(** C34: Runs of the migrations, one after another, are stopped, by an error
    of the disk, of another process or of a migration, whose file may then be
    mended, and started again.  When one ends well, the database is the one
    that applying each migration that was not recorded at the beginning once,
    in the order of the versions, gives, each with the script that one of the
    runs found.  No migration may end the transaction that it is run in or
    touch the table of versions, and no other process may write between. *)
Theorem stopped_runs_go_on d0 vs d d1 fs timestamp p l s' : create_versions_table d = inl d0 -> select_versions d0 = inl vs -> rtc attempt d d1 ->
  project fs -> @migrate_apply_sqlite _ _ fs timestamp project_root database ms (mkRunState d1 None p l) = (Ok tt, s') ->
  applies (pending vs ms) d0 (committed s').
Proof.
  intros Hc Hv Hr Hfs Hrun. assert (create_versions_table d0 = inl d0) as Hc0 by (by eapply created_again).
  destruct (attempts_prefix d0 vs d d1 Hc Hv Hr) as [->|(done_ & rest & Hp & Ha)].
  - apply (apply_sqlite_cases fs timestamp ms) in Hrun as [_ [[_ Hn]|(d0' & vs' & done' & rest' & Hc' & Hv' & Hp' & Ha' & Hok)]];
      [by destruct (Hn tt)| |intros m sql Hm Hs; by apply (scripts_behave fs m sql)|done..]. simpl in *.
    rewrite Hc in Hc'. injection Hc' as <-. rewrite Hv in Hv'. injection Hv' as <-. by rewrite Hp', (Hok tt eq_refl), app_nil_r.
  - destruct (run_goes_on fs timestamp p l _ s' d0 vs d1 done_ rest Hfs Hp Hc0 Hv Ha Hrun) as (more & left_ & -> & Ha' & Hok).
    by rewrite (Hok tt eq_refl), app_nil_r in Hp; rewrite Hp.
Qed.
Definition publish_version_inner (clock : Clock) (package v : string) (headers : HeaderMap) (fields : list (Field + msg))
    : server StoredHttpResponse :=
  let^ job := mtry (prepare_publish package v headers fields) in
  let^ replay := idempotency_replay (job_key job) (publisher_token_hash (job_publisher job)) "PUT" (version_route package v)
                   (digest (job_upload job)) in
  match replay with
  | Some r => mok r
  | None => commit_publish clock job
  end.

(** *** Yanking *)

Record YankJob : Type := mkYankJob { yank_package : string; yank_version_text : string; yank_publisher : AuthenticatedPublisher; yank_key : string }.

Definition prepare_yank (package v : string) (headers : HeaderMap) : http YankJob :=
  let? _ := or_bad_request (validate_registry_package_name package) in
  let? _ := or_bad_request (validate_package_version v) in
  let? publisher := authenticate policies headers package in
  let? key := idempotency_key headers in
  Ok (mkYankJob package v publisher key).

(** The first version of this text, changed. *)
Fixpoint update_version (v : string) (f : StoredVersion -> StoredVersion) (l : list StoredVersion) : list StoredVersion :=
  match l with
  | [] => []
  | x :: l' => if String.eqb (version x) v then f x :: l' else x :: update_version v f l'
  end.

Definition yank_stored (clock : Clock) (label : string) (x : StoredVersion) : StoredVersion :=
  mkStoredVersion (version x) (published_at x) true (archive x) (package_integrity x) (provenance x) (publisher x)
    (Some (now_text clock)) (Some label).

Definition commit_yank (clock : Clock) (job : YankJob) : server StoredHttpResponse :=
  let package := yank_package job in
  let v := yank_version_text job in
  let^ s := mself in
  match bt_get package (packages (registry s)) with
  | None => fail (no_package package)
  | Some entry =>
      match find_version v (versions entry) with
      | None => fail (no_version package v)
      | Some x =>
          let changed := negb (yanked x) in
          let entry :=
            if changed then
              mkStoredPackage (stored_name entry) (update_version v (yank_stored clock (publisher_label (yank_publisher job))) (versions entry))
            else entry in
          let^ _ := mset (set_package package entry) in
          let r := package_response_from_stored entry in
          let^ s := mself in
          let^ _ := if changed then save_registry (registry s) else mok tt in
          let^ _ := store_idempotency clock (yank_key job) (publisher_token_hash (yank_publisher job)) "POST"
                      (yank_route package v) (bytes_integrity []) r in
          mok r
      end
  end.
● ● ● ● ● ● ●
• What to do: Using the listing above, return word for word each line from the one that has "of the disk, of" through the one that has "that applying each", and no line outside that range.

• Answer space:
    of the disk, of another process or of a migration, whose file may then be
    mended, and started again.  When one ends well, the database is the one
    that applying each migration that was not recorded at the beginning once,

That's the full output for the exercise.